We construct several Milky Way-like galaxy models containing a gas halo (as well as gaseous and stellar disks, a dark matter halo, and a stellar bulge) following either an isothermal or an NFW density profile with varying mass and initial spin. In addition, galactic winds associated with star formation are tested in some of the simulations. We evolve these isolated galaxy models using the GADGET-3 N-body/hydrodynamic simulation code, paying particular attention to the effects of the gaseous halo on the evolution. We find that the evolution of the models is strongly affected by the adopted gas halo component, particularly in the gas dissipation and the star formation activity in the disk. The model without a gas halo shows an increasing star formation rate (SFR) at the beginning of the simulation for some hundreds of millions of years and then a continuously decreasing rate to the end of the run at 3 Gyr.
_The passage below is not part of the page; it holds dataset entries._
(** X11: after a call of [create_or_update_starboard_message] that met
    no failure, the link store read back under the original message
    holds the count that was passed in, an expiry thirty days from now
    and the id of a highlight message; fetching that id from the
    highlight channel gives a message carrying the embed built for this
    count. *)
Theorem upsert_reads_back sc m n g sb w :
  no_faults w →
  message_guild m = Some g →
  configs w !! g = Some sb →
  ∃ w' l h,
    create_or_update_starboard_message sc m n w = (Ok tt, w')
    ∧ get_starboard_message_by_id (message_id m) g w' = (Ok (Some l), w')
    ∧ link_star_count l = n
    ∧ link_message_expires_at l = now w + thirty_days
    ∧ link_message_content l = message_content m
    ∧ link_message_user_id l = user_id (message_author m)
    ∧ link_message_channel_id l = message_channel m
    ∧ get_existing_starboard_message sc m w' = (Ok (Some h), w')
    ∧ message_id h = link_starboard_message_id l
    ∧ data_embed (message_data h) = Some (starboard_embed sb m n).
Proof.
  intros Hnf Hg Hcfg.
  assert (Hfinish : ∀ w' h d,
    create_or_update_starboard_message sc m n w = (Ok tt, w') →
    no_faults w' →
    links w' !! (message_id m, g) = Some (new_link m g n h w) →
    messages w' !! (channel_id sc, h) = Some d →
    data_embed d = Some (starboard_embed sb m n) →
    ∃ w' l h,
      create_or_update_starboard_message sc m n w = (Ok tt, w')
      ∧ get_starboard_message_by_id (message_id m) g w' = (Ok (Some l), w')
      ∧ link_star_count l = n
      ∧ link_message_expires_at l = now w + thirty_days
      ∧ link_message_content l = message_content m
      ∧ link_message_user_id l = user_id (message_author m)
      ∧ link_message_channel_id l = message_channel m
      ∧ get_existing_starboard_message sc m w' = (Ok (Some h), w')
      ∧ message_id h = link_starboard_message_id l
      ∧ data_embed (message_data h) = Some (starboard_embed sb m n)).
  { intros w' h d Hrun Hnf' Hl Hm He.
    exists w', (new_link m g n h w), (message_in sc h d).
    split_and!; try done.
    - unfold get_starboard_message_by_id, bind, gets.
      by rewrite (may_fail_ok _ _ _ (Hnf' _)), Hl.
    - apply (existing_live sc m g w' Hg (new_link m g n h w)); [apply Hnf'|done|].
      by apply fetch_message_found. }
  destruct (links w !! (message_id m, g)) as [l|] eqn:Hl.
  - destruct (messages w !! (channel_id sc, link_starboard_message_id l))
      as [d|] eqn:Hm.
    + eapply Hfinish.
      * by apply (upsert_linked_edits sc m n g sb Hg w l d).
      * intros o. apply Hnf.
      * unfold after_put, after_edit, new_link. msimpl. apply lookup_insert_eq.
      * unfold after_put, after_edit, new_link. msimpl. apply lookup_insert_eq.
      * done.
    + eapply Hfinish.
      * apply (upsert_send sc m n g sb w Hg (Hnf _) Hcfg
                 (logged LvlError site_fetch (Some NotFound) w)); try apply Hnf.
        apply (existing_fetch_fails sc m g w Hg l); [apply Hnf|done|].
        by apply fetch_message_missing.
      * intros o. apply Hnf.
      * unfold after_put, after_send, new_link, logged. msimpl. apply lookup_insert_eq.
      * unfold after_put, after_send, new_link, logged. msimpl. apply lookup_insert_eq.
      * done.
  - eapply Hfinish.
    + apply (upsert_send sc m n g sb w Hg (Hnf _) Hcfg w); try apply Hnf.
      apply (existing_unlinked sc m g w Hg); [apply Hnf|done].
    + intros o. apply Hnf.
    + unfold after_put, after_send, new_link. msimpl. apply lookup_insert_eq.
    + unfold after_put, after_send, new_link. msimpl. apply lookup_insert_eq.
    + done.
Qed.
Whereas the SFRs in the models with a gas halo, depending on the density profile and the total mass of the gas halo, emerge to be either relatively flat throughout the simulations or increasing until the middle of the run (over a gigayear) and then decreasing to the end. The models with the more centrally concentrated NFW gas halo show overall higher SFRs than those with the isothermal gas halo of the equal mass. The gas accretion from the halo onto the disk also occurs more in the models with the NFW gas halo, however, this is shown to take place mostly in the inner part of the disk and not to contribute significantly to the star formation unless the gas halo has very high density at the central part. The rotation of a gas halo is found to make SFR lower in the model. The SFRs in the runs including galactic winds are found to be lower than those in the same runs but without winds. We conclude that the effects of a hot gaseous halo on the evolution of galaxies are generally too significant to be simply ignored. We also expect that more hydrodynamical processes in galaxies could be understood through numerical simulations employing both gas disk and gas halo components.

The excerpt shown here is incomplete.